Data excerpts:
--- START ---
(** * bmcweb [include/dbus_utility.hpp]: the object-mapper query layer

    A shallow embedding of namespace [dbus::utility]: the two path helpers
    ([escapePathForDbus], [getNthStringFromPath]), the four object-mapper
    requests and the two-stage association pipeline
    ([getAssociatedSubTreePaths]).

    [std::string] is [string] (a sequence of 8-bit characters), a
    [std::vector] is a [list], [std::set<std::string>] is [gset string],
    and a function that hands its result to a completion handler is written
    in continuation-passing style over the type [Task] of pending bus
    requests. *)

From Stdlib Require Import ZArith Ascii String List Sorted Permutation.
From stdpp Require Import base decidable list strings gmap sorting.

Local Open Scope Z_scope.
Local Open Scope string_scope.
Local Open Scope list_scope.

(** ** The pieces of the C++ standard library the header calls *)

Module std.

(** *** [std::regex_replace] with the pattern of [escapePathForDbus] *)

(** The bracket expression [A-Za-z0-9_/], on the character code. *)
Definition in_bracket (c : ascii) : bool :=
  let n := nat_of_ascii c in
  ((65 <=? n) && (n <=? 90) || (97 <=? n) && (n <=? 122)
   || (48 <=? n) && (n <=? 57) || (n =? 95) || (n =? 47))%nat.

(** [const std::regex reg("[^A-Za-z0-9_/]")]: a match is one character
    outside the bracket expression. *)
Definition reg (c : ascii) : bool := negb (in_bracket c).

(** Offset of the first match in [l], as [std::regex_search] finds it. *)
Fixpoint first_match (l : list ascii) : option nat :=
  match l with
  | [] => None
  | c :: l' => if reg c then Some 0%nat else S <$> first_match l'
  end.

(** [regex_search] on the range [[pos, end)] of the buffer: the index of
    the next match. *)
Definition regex_search (buf : list ascii) (pos : nat) : option nat :=
  (λ k, (pos + k)%nat) <$> first_match (drop pos buf).

(** [std::copy(first, first + n, out)] where source and destination are
    iterators into the same buffer: elements are read and written one by
    one, front to back.  Returns the buffer and the advanced [out]. *)
Fixpoint copy (buf : list ascii) (first n out : nat) : list ascii * nat :=
  match n with
  | O => (buf, out)
  | S n' =>
      match buf !! first with
      | Some c => copy (<[out := c]> buf) (S first) n' (S out)
      | None => (buf, out)
      end
  end.

(** The loop of [regex_replace(out, first, last, reg, "_")] over the
    matches of a [regex_iterator]; [pos] is where the next search starts
    (the end of the previous match).  Every round copies the unmatched
    prefix to [out], then writes the format string ["_"] there; when no
    match is left the rest of the range is copied.  Each round consumes
    at least the matched character, so [fuel] rounds with [fuel] above
    the number of characters left always reach the final copy. *)
Fixpoint regex_replace_from (fuel : nat) (buf : list ascii) (out pos : nat)
  : list ascii :=
  match fuel with
  | O => buf
  | S fuel' =>
      match regex_search buf pos with
      | None => (copy buf pos (length buf - pos) out).1
      | Some i =>
          let '(buf1, out1) := copy buf pos (i - pos) out in
          let buf2 := <[out1 := "_"%char]> buf1 in
          regex_replace_from fuel' buf2 (S out1) (S i)
      end
  end.

(** [std::regex_replace(out, first, last, reg, "_")] where [first] is the
    begin of the buffer, [last] its end, and [out] an iterator into the
    same buffer at index [out]. *)
Definition regex_replace (buf : list ascii) (out : nat) : list ascii :=
  regex_replace_from (S (length buf)) buf out 0.

(** *** [std::filesystem::path] in the generic (POSIX) format *)

(** The directory separator. *)
Definition is_separator (c : ascii) : bool := Ascii.eqb c "/"%char.

(** Where the path parser stands: before any filename, inside a filename
    (with the characters read so far), or after the separators that
    follow a filename. *)
Inductive cursor : Type :=
| AtStart
| InName (name : string)
| AfterSep.

(** The filename elements of a path, in traversal order: runs of
    separators count once, and separators after the last filename give a
    final empty element. *)
Fixpoint elements_from (cur : cursor) (s : string) : list string :=
  match s with
  | EmptyString =>
      match cur with
      | AtStart => []
      | InName name => [name]
      | AfterSep => [""]
      end
  | String c s' =>
      if is_separator c then
        match cur with
        | AtStart => elements_from AtStart s'
        | InName name => name :: elements_from AfterSep s'
        | AfterSep => elements_from AfterSep s'
        end
      else
        match cur with
        | InName name => elements_from (InName (name +:+ String c "")) s'
        | _ => elements_from (InName (String c "")) s'
        end
  end.

(** [path::begin() .. path::end()]: the root directory, when the path
    starts with a separator, then the filename elements.  (There is no
    root name in the POSIX format.) *)
Definition path_elements (p : string) : list string :=
  match p with
  | String c _ => if is_separator c then ["/"] else []
  | EmptyString => []
  end ++ elements_from AtStart p.

(** [path::relative_path()]: the path without its root directory. *)
Fixpoint relative_path (p : string) : string :=
  match p with
  | String c p' => if is_separator c then relative_path p' else p
  | EmptyString => ""
  end.

(** [path::filename()]:
    [relative_path().empty() ? path() : *--end()]. *)
Definition filename (p : string) : string :=
  match relative_path p with
  | EmptyString => ""
  | _ => List.last (path_elements p) ""
  end.

(** [path::has_filename()]: [!filename().empty()]. *)
Definition has_filename (p : string) : bool :=
  match filename p with
  | EmptyString => false
  | _ => true
  end.

(** [s.rfind(c)]: the index of the last [c] in [s]. *)
Fixpoint rfind (c : ascii) (s : string) : option nat :=
  match s with
  | EmptyString => None
  | String a s' =>
      match rfind c s' with
      | Some i => Some (S i)
      | None => if Ascii.eqb a c then Some 0%nat else None
      end
  end.

(** The stem of a filename [f]: [f] itself when it is ["."] or [".."] or
    has no period besides a leading one, else [f] up to its last
    period. *)
Definition stem_of_filename (f : string) : string :=
  if bool_decide (f = "." ∨ f = "..") then f
  else
    match rfind "."%char f with
    | Some (S pos) => String.substring 0 (S pos) f
    | _ => f
    end.

(** [path::stem()]. *)
Definition stem (p : string) : string := stem_of_filename (filename p).

(** *** [std::string] comparison and [std::sort] *)

(** [operator<] on [std::string]: lexicographic on the characters as
    unsigned bytes, a proper prefix being smaller. *)
Definition string_lt (s1 s2 : string) : Prop := String.ltb s1 s2 = true.

(** [std::sort(first, last)] on a vector of strings.  The algorithm is
    left open by the standard; its result is the arrangement of the
    range in non-descending order, which is unique for strings (lemma
    [sort_unique]).  It is computed here by a merge sort. *)
Definition sort (v : list string) : list string := merge_sort String.le v.

End std.

(** ** The bus connection, as the header uses it *)

Module sdbusplus.

(** [boost::system::error_code]: the numeric value, [0] for success. *)
Definition error_code : Type := Z.

(** [if (ec)]: the code reports a failure. *)
Definition failed (ec : error_code) : bool := negb (ec =? 0)%Z.

(** The reply types the handlers of this header unpack, by D-Bus
    signature: [as], [a(sas)] and [a(sa(sas))]. *)
Inductive signature : Type :=
| sig_as
| sig_a_sas
| sig_a_s_a_sas.

Definition unpacked (sig : signature) : Type :=
  match sig with
  | sig_as => list string
  | sig_a_sas => list (string * list string)
  | sig_a_s_a_sas => list (string * list (string * list string))
  end.

(** The arguments sent with a method call: a string, an [int32_t], an
    array of strings. *)
Inductive arg : Type :=
| arg_s (s : string)
| arg_i (i : Z)
| arg_as (a : list string).

(** What goes on the bus. *)
Inductive request : Type :=
| method_call (service path interface method : string) (args : list arg)
| property_get (service path interface property : string).

(** An asynchronous computation whose outcome is handed to the caller's
    callback: either the callback has been called with [r], or one
    request is on the bus and [handler] runs when its reply arrives. *)
Inductive Task (R : Type) : Type :=
| Called (r : R)
| Pending (sig : signature) (req : request)
    (handler : error_code → unpacked sig → Task R).
Arguments Called {R} r.
Arguments Pending {R} sig req handler.

(** [systemBus->async_method_call(handler, service, path, interface,
    method, args...)]. *)
Definition async_method_call {R} (sig : signature)
    (handler : error_code → unpacked sig → Task R)
    (service path interface method : string) (args : list arg) : Task R :=
  Pending sig (method_call service path interface method args) handler.

(** [sdbusplus::asio::getProperty<T>(bus, service, path, interface,
    property, handler)]. *)
Definition getProperty {R} (sig : signature)
    (service path interface property : string)
    (handler : error_code → unpacked sig → Task R) : Task R :=
  Pending sig (property_get service path interface property) handler.

(** What an observer of the connection sees. *)
Inductive event : Type :=
| Issue (req : request)
| Reply (req : request) (ec : error_code) (sig : signature)
    (value : unpacked sig).

(** Every execution of a task: each pending request is issued, any reply
    may arrive, the handler runs once on it and continues from there. *)
Inductive exec {R} : Task R → list event → R → Prop :=
| exec_called r : exec (Called r) [] r
| exec_pending sig req handler ec value trace r :
    exec (handler ec value) trace r →
    exec (Pending sig req handler)
      (Issue req :: Reply req ec sig value :: trace) r.

(** A bus in a fixed state: the reply it gives to each request. *)
Definition Bus : Type := ∀ sig, request → error_code * unpacked sig.

(** Running a task against such a bus: the events and the value the
    callback is called with. *)
Fixpoint run {R} (bus : Bus) (task : Task R) : list event * R :=
  match task with
  | Called r => ([], r)
  | Pending sig req handler =>
      let '(ec, value) := bus sig req in
      let '(trace, r) := run bus (handler ec value) in
      (Issue req :: Reply req ec sig value :: trace, r)
  end.

(** The request a task has put on the bus, if it is waiting for one. *)
Definition pending_request {R} (task : Task R) : option request :=
  match task with
  | Called _ => None
  | Pending _ req _ => Some req
  end.

End sdbusplus.

Import sdbusplus.

(** ** [dbus::utility] *)

Definition MapperServiceMap : Type := list (string * list string).
Definition MapperGetSubTreeResponse : Type := list (string * MapperServiceMap).
Definition MapperGetSubTreePathsResponse : Type := list string.
Definition MapperGetObject : Type := list (string * list string).
Definition MapperEndPoints : Type := list string.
--- END ---
**Your instructions**
Each line of the records above, from the first through the one containing "Definition reg (c", is to be retyped exactly; no other line belongs.

**Your response**
(** * bmcweb [include/dbus_utility.hpp]: the object-mapper query layer

    A shallow embedding of namespace [dbus::utility]: the two path helpers
    ([escapePathForDbus], [getNthStringFromPath]), the four object-mapper
    requests and the two-stage association pipeline
    ([getAssociatedSubTreePaths]).

    [std::string] is [string] (a sequence of 8-bit characters), a
    [std::vector] is a [list], [std::set<std::string>] is [gset string],
    and a function that hands its result to a completion handler is written
    in continuation-passing style over the type [Task] of pending bus
    requests. *)

From Stdlib Require Import ZArith Ascii String List Sorted Permutation.
From stdpp Require Import base decidable list strings gmap sorting.

Local Open Scope Z_scope.
Local Open Scope string_scope.
Local Open Scope list_scope.

(** ** The pieces of the C++ standard library the header calls *)

Module std.

(** *** [std::regex_replace] with the pattern of [escapePathForDbus] *)

(** The bracket expression [A-Za-z0-9_/], on the character code. *)
Definition in_bracket (c : ascii) : bool :=
  let n := nat_of_ascii c in
  ((65 <=? n) && (n <=? 90) || (97 <=? n) && (n <=? 122)
   || (48 <=? n) && (n <=? 57) || (n =? 95) || (n =? 47))%nat.

(** [const std::regex reg("[^A-Za-z0-9_/]")]: a match is one character
    outside the bracket expression. *)
Definition reg (c : ascii) : bool := negb (in_bracket c).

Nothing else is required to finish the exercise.